Utilly vs. self-hosted nginx.
nginx has been the honest workhorse of reverse proxying for decades, and a well-kept config can serve subfolders perfectly. This page is an honest look at what running it yourself involves.
When self-hosting is the right call
You already run servers
Your team operates infrastructure daily, and one more nginx is genuinely marginal.
The routing is simple
One site, one route, and a config that rarely changes once it works.
Compliance requires it
Policy says traffic stays on infrastructure you control, full stop.
What you take on, side by side
Initial setup
self-hosted nginx:Provision a server, write the nginx config: proxy_pass, rewrites, headers, error pages. Then test every origin behind it.
with utilly:Four guided steps in the dashboard. No server to provision.
TLS certificates
self-hosted nginx:Issue certificates, automate renewal, and notice before they expire. The proxy is down if you miss.
with utilly:TLS is handled on every route, including renewal.
Running it
self-hosted nginx:The proxy is now infrastructure you operate: OS patches, nginx upgrades, monitoring, and capacity when traffic spikes.
with utilly:A managed service. There is nothing for your team to operate.
SEO edge cases
self-hosted nginx:Trailing slashes, redirect chains, canonical mismatches, asset paths: each one is yours to find in Search Console and fix in config.
with utilly:Handled by default. Internal pages and links are mapped to subfolder paths automatically.
Ongoing changes
self-hosted nginx:Every new route is a config edit and a reload on a live server, done carefully.
with utilly:Add or edit a route in the dashboard without touching a server.
Cost
self-hosted nginx:A server bill plus the hours of whoever maintains the config, the certificates, and the pager.
with utilly:From $29/mo, with no server and no pager.
Curious what the managed side looks like in practice? Read how Utilly works, from the request lifecycle to rollback.
Fair questions
We already run nginx and it works. Why switch?
If it works and someone genuinely owns it, you may not need to. Teams usually switch when the config owner leaves, the file grows too risky to touch, or nobody wants to carry the pager for marketing routing.

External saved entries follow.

(* ===== verification/XArraySpec.v ===== *)
(** * The contract of the sparse arrays

    Function-level statements about [XArray]: loading and storing at an index,
    from a fresh operation state or from one that a load has walked (as the
    page cache does), on any memory that holds an array.  The theorems hold for
    every allocator of nodes that keeps the promise [NodeAlloc]; a bump
    allocator is an instance. *)

From Stdlib Require Import ZArith Lia.
From stdpp Require Import base tactics numbers list strings gmap.
From iris.proofmode Require Import proofmode.
From S2P Require Import Prelude HeapLogic XArray XArrayArith XArrayProofs.
#[global] Open Scope Z_scope.

(** ** Reading only *)

Lemma xas_descend_read_only xas node : read_only (xas_descend xas node).
Proof. unfold xas_descend, get_offset, xa_entry. solve_read_only. Qed.
#[export] Hint Resolve xas_descend_read_only : read_only.
Lemma xas_load_loop_read_only fuel : forall xas e, read_only (xas_load_loop fuel xas e).
Proof.
  induction fuel as [|fuel IH]; intros xas e; [apply read_only_no_fuel|]. cbn [xas_load_loop].
  destruct (negb (xa_is_node e)); [apply read_only_ret|]. cbn zeta. apply read_only_bind; [apply read_only_ld|]. intros sh.
  destruct (sh <? xa_shift xas); [apply read_only_ret|]. apply read_only_bind; [apply xas_descend_read_only|]. intros [e' xas'].
  apply read_only_bind; [apply read_only_ld|]. intros sh'. destruct (sh' =? 0); [apply read_only_ret|apply IH].
Qed.
Lemma xas_start_read_only xa xas : read_only (xas_start xa xas).
Proof.
  unfold xas_start, set_bounds. solve_read_only.
Qed.
Lemma xa_load_read_only xa fuel index : read_only (xa_load xa fuel index).
Proof.
  unfold xa_load, xas_load. apply read_only_bind; [apply read_only_bind; [apply xas_start_read_only|]|].
  - intros [e xas]. apply xas_load_loop_read_only.
  - intros [e xas]. apply read_only_ret.
Qed.

(** ** The contract *)

(** The memory holds an array whose entries are [f]. *)
Definition holds_array (xa : Z) (f : Z -> Z) (m : words) : Prop := hprop_holds (xarray xa f) m.

(** A load and, with the state it left, a store: [__add_to_page_cache_locked]. *)
Definition load_then_store (alloc : prog Z) (xa : Z) (fuel : nat) (index entry : Z) : prog (Z * Z * xa_state) :=
  '(old, xas) ← xas_load xa fuel (XA_STATE index);
  '(first, xas) ← xas_store alloc xa fuel xas entry;
  mret (old, first, xas).

Section Contract.
Context {alloc : prog Z} {Halloc : NodeAlloc alloc}.

(** The memory holds an array whose entries are [f] and the nodes that can
    still be allocated. *)
Definition holds_array_alloc (xa : Z) (f : Z -> Z) (m : words) : Prop := hprop_holds (xarray xa f ∗ avail)%I m.

Lemma wp_xas_store xa idx f v fuel : 0 <= idx < 2 ^ 64 -> value_ok v -> (11 < fuel)%nat ->
  xarray xa f ∗ avail ⊢ wp (xas_store alloc xa fuel (XA_STATE idx) v) (fun r => avail ∗ store_post xa idx f v r)%I.
Proof.
  iIntros (Hi Hv Hf) "[H Ha]". destruct (decide (v = 0)) as [->|Hne].
  - iApply (wp_wand with "[H]"); [iApply (wp_store_null xa idx Hi f fuel XAS_RESTART with "H"); auto|]. iIntros (r) "$". done.
  - iApply (wp_store_value with "[H] Ha"); [done|done|]. iIntros "Ha". iApply (wp_create_top with "H Ha"); done.
Qed.

Lemma wp_load_then_store xa idx f v fuel : 0 <= idx < 2 ^ 64 -> value_ok v -> v <> 0 -> (11 < fuel)%nat ->
  xarray xa f ∗ avail ⊢ wp (load_then_store alloc xa fuel idx v)
    (fun r => avail ∗ ⌜r.1.1 = f idx⌝ ∗ store_post xa idx f v (r.1.2, r.2))%I.
Proof.
  iIntros (Hi Hv Hne Hf) "[H Ha]". iApply wp_bind. iApply (wp_wand with "[H]").
  { iApply (wp_xas_load xa idx Hi f fuel XAS_RESTART with "H"); auto. }
  iIntros ([old xas]) "[[%E _] H]". simpl in E. subst old. cbn iota. iApply wp_bind.
  iApply (wp_wand with "[H Ha]").
  { iApply (wp_store_value xa idx with "[H] Ha"); [done|done|]. iIntros "Ha". iApply (wp_create_walked xa idx Hi f fuel (f idx, xas) with "H Ha"). done. }
  iIntros ([first xas']) "[Ha H]". iApply wp_ret. by iFrame.
Qed.

Lemma wp_xa_load xa idx f fuel : 0 <= idx < 2 ^ 64 -> (11 < fuel)%nat ->
  xarray xa f ⊢ wp (xa_load xa fuel idx) (fun e => ⌜e = f idx⌝)%I.
Proof.
  iIntros (Hi Hf) "H". iApply wp_bind. iApply (wp_wand with "[H]"); [iApply (wp_xas_load xa idx Hi f fuel XAS_RESTART with "H"); auto|].
  iIntros ([e xas]) "[[%E %Hv] _]". iApply wp_ret. simpl in E, Hv. rw value_not_zero_entry //.
Qed.

Lemma store_post_holds xa idx f v r m : hprop_holds (avail ∗ store_post xa idx f v r)%I m ->
  xas_error r.2 = 0 /\ r.1 = f idx /\ holds_array_alloc xa (upd f idx v) m \/
  v <> 0 /\ xas_error r.2 = - ENOMEM /\ holds_array_alloc xa f m.
Proof.
  intros (h1 & h2 & Hd & Hs & Ha & [(h3 & h4 & Hd' & Hs' & [E1 E2] & H)|(h3 & h4 & Hd' & Hs' & [E1 E2] & H)]); [left|right];
    (split; [done|]); (split; [done|]); exists h2, h1; (split; [by symmetry|]); (split; [by rw map_union_comm|]);
    (split; [|done]); (eapply hprop_mono; [exact H|]); (etransitivity; [|exact Hs']); by apply map_union_subseteq_r.
Qed.


(** A load followed by a store with the state the load left, the way the
    page cache adds a page: the load returns the old entry, and the store goes
    on from where the walk stopped with the same result as from the root. *)
Theorem load_then_store_updates xa idx f v m hf fuel : 0 <= idx < 2 ^ 64 -> value_ok v -> v <> 0 -> (11 < fuel)%nat ->
  holds_array_alloc xa f m -> m ##ₘ hf ->
  exists m' first xas, load_then_store alloc xa fuel idx v (m ∪ hf) = Ok (f idx, first, xas, m' ∪ hf) /\ m' ##ₘ hf /\
    (xas_error xas = 0 /\ first = f idx /\ holds_array_alloc xa (upd f idx v) m' \/
     xas_error xas = - ENOMEM /\ holds_array_alloc xa f m').
Proof.
  intros Hi Hv Hne Hf HP Hd.
  destruct (wp_adequate _ _ _ (wp_load_then_store xa idx f v fuel Hi Hv Hne Hf) m hf HP Hd) as ([[old first] xas] & m' & E & D & HQ).
  destruct HQ as (h1 & h2 & D1 & Hs & Ha & (h3 & h4 & D2 & Hs2 & E1 & HQ)). simpl in E1. change (old = f idx) in E1. subst old.
  exists m', first, xas. split; [exact E|]. split; [exact D|].
  destruct (store_post_holds xa idx f v (first, xas) m') as [H|(_ & H)]; [|by left|by right].
  exists h1, h2. split; [done|]. split; [done|]. split; [done|]. eapply hprop_mono; [exact HQ|]. etransitivity; [|exact Hs2]. by apply map_union_subseteq_r.
Qed.
End Contract.

(** [xa_load] returns the entry of the array at any 64-bit index, null where
    there is none, and changes nothing. *)
Theorem xa_load_reads xa idx f m hf fuel : 0 <= idx < 2 ^ 64 -> (11 < fuel)%nat -> holds_array xa f m -> m ##ₘ hf ->
  xa_load xa fuel idx (m ∪ hf) = Ok (f idx, m ∪ hf).
Proof.
  intros Hi Hf HP Hd. destruct (wp_adequate _ _ _ (wp_xa_load xa idx f fuel Hi Hf) m hf HP Hd) as (e & m' & E & _ & He).
  rw E. pose proof (xa_load_read_only _ _ _ _ _ _ E) as ->. change (e = f idx) in He. by rw He.
Qed.

(** ** An allocator and witnesses *)

(** A bump allocator over an arena of cleared nodes: the next node is at the
    address in cell 8, the end of the arena in cell 16. *)
Definition bump_alloc : prog Z :=
  n ← ld 8; lim ← ld 16; if n =? lim then mret 0 else st 8 (n + 544);; mret n.

Fixpoint arena (n : Z) (c : nat) : hprop :=
  match c with O => emp | S c' => zeroed n ∗ arena (n + 544) c' end%I.
Definition bump_avail : hprop :=
  (∃ n c, ⌜4096 <= n /\ n mod 4 = 0 /\ n + 544 * Z.of_nat c < 2 ^ 64 - 4096⌝ ∗ 8 ↦ n ∗ 16 ↦ (n + 544 * Z.of_nat c)%Z ∗ arena n c)%I.

Lemma bump_spec : bump_avail ⊢ wp bump_alloc (fun p => bump_avail ∗ (⌜p = 0⌝ ∨ ⌜node_ok p⌝ ∗ zeroed p))%I.
Proof.
  iIntros "(%n & %c & (%H1 & %H2 & %H3) & Hn & Hl & Ha)". unfold bump_alloc. wp_ld "Hn". wp_ld "Hl". destruct c as [|c].
  - destruct (Z.eqb_spec n (n + 544 * Z.of_nat 0)); [|lia]. iApply wp_ret. iSplitL; [|by iLeft]. iExists n, 0%nat. iFrame "Hn Hl". done.
  - destruct (Z.eqb_spec n (n + 544 * Z.of_nat (S c))); [lia|]. wp_st "Hn". iApply wp_ret. iDestruct "Ha" as "[Hz Ha]". iSplitR "Hz".
    + iExists (n + 544)%Z, c. replace (n + 544 + 544 * Z.of_nat c) with (n + 544 * Z.of_nat (S c)) by lia. iFrame "Hn Hl Ha". iPureIntro.
      split; [lia|]. split; [rw Z.add_mod; [|lia]; rw H2; reflexivity|lia].
    + iRight. iSplitR; [iPureIntro; split; [lia|done]|iExact "Hz"].
Qed.
#[export] Instance bump_node_alloc : NodeAlloc bump_alloc := {| avail := bump_avail; alloc_spec := bump_spec |}.

Definition node_cells (p : Z) : list (Z * Z) :=
  [(n_shift p, 0); (n_offset p, 0); (n_parent p, 0); (n_array p, 0)] ++ ((fun i => (n_slot p i, 0)) <$> seqZ 0 64).
Lemma node_cells_zeroed p : ([∗ list] x ∈ node_cells p, x.1 ↦ x.2) ⊢ zeroed p.
Proof. unfold node_cells. rw big_sepL_app big_sepL_fmap. iIntros "[(H1 & H2 & H3 & H4 & _) H]". iFrame "H1 H2 H3 H4". iExact "H". Qed.

Lemma cells_app_split (l1 l2 : list (Z * Z)) :
  ([∗ list] x ∈ l1 ++ l2, x.1 ↦ x.2) ⊢ ([∗ list] x ∈ l1, x.1 ↦ x.2) ∗ ([∗ list] x ∈ l2, x.1 ↦ x.2).
Proof. by rw big_sepL_app. Qed.

Lemma arena_two : 8 ↦ 8192 -∗ 16 ↦ 9280 -∗ ([∗ list] x ∈ node_cells 8192, x.1 ↦ x.2) -∗ ([∗ list] x ∈ node_cells 8736, x.1 ↦ x.2) -∗ bump_avail.
Proof.
  iIntros "Hn Hl H1 H2". iExists 8192, 2%nat. iFrame "Hn Hl". iSplitR; [done|].
  iSplitL "H1"; [iApply (node_cells_zeroed with "H1")|]. iSplitL; [iApply (node_cells_zeroed with "H2")|done].
Qed.

(** An empty array at 4000 and an arena of two nodes at 8192. *)
Definition xa_cells : list (Z * Z) := [(4000, 0); (8, 8192); (16, 9280)] ++ node_cells 8192 ++ node_cells 8736.
Definition no_entries : Z -> Z := fun _ => 0.

Lemma xa_cells_hold : holds_array_alloc (alloc := bump_alloc) 4000 no_entries (cells xa_cells).
Proof.
  apply cells_entail; [solve_nodup|]. unfold xa_cells. iIntros "H".
  iDestruct (cells_app_split with "H") as "[(Hx & Hn & Hl & _) H]". iDestruct (cells_app_split with "H") as "[H1 H2]". iSplitL "Hx".
  - iExists 0%nat, 0. iFrame "Hx". iPureIntro. split; [split; [lia|done]|]. split; [done|by left].
  - iApply (arena_two with "Hn Hl H1 H2").
Qed.


Lemma load_then_store_updates_witness : exists m' first xas,
  load_then_store bump_alloc 4000 12 100 5000 (cells xa_cells ∪ ∅) = Ok (0, first, xas, m' ∪ ∅) /\
  (xas_error xas = 0 /\ first = 0 \/ xas_error xas = - ENOMEM).
Proof.
  destruct (load_then_store_updates (alloc := bump_alloc) 4000 100 no_entries 5000 (cells xa_cells) ∅ 12) as (m' & first & xas & E & _ & H).
  - lia.
  - right. split; [lia|discriminate].
  - lia.
  - lia.
  - exact xa_cells_hold.
  - apply map_disjoint_empty_r.
  - exists m', first, xas. split; [exact E|]. destruct H as [(H1 & H2 & _)|[H1 _]]; auto.
Defined.

Lemma xa_load_reads_witness : xa_load 4000 12 77 (cells [(4000, 0)] ∪ ∅) = Ok (0, cells [(4000, 0)] ∪ ∅).
Proof.
  apply (xa_load_reads 4000 77 no_entries).
  - lia.
  - lia.
  - apply cells_entail; [solve_nodup|]. iIntros "[Hx _]". iExists 0%nat, 0. iFrame "Hx". iPureIntro. split; [split; [lia|done]|]. split; [done|by left].
  - apply map_disjoint_empty_r.
Defined.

Is Utilly just hosted nginx?
We keep our architecture private on purpose. What we publish is the behavior you can verify from the outside: routing, caching, TLS, and rollback with a single DNS change.
Can I migrate from an existing nginx proxy?
Yes. Point Utilly at the same origins, recreate your route map in the dashboard, preview the result, and switch DNS when it looks right.
What about performance?
Utilly adds a caching layer in front of your origins, so cached pages are served without a round trip to the origin. Everything else passes straight through at the HTTP level.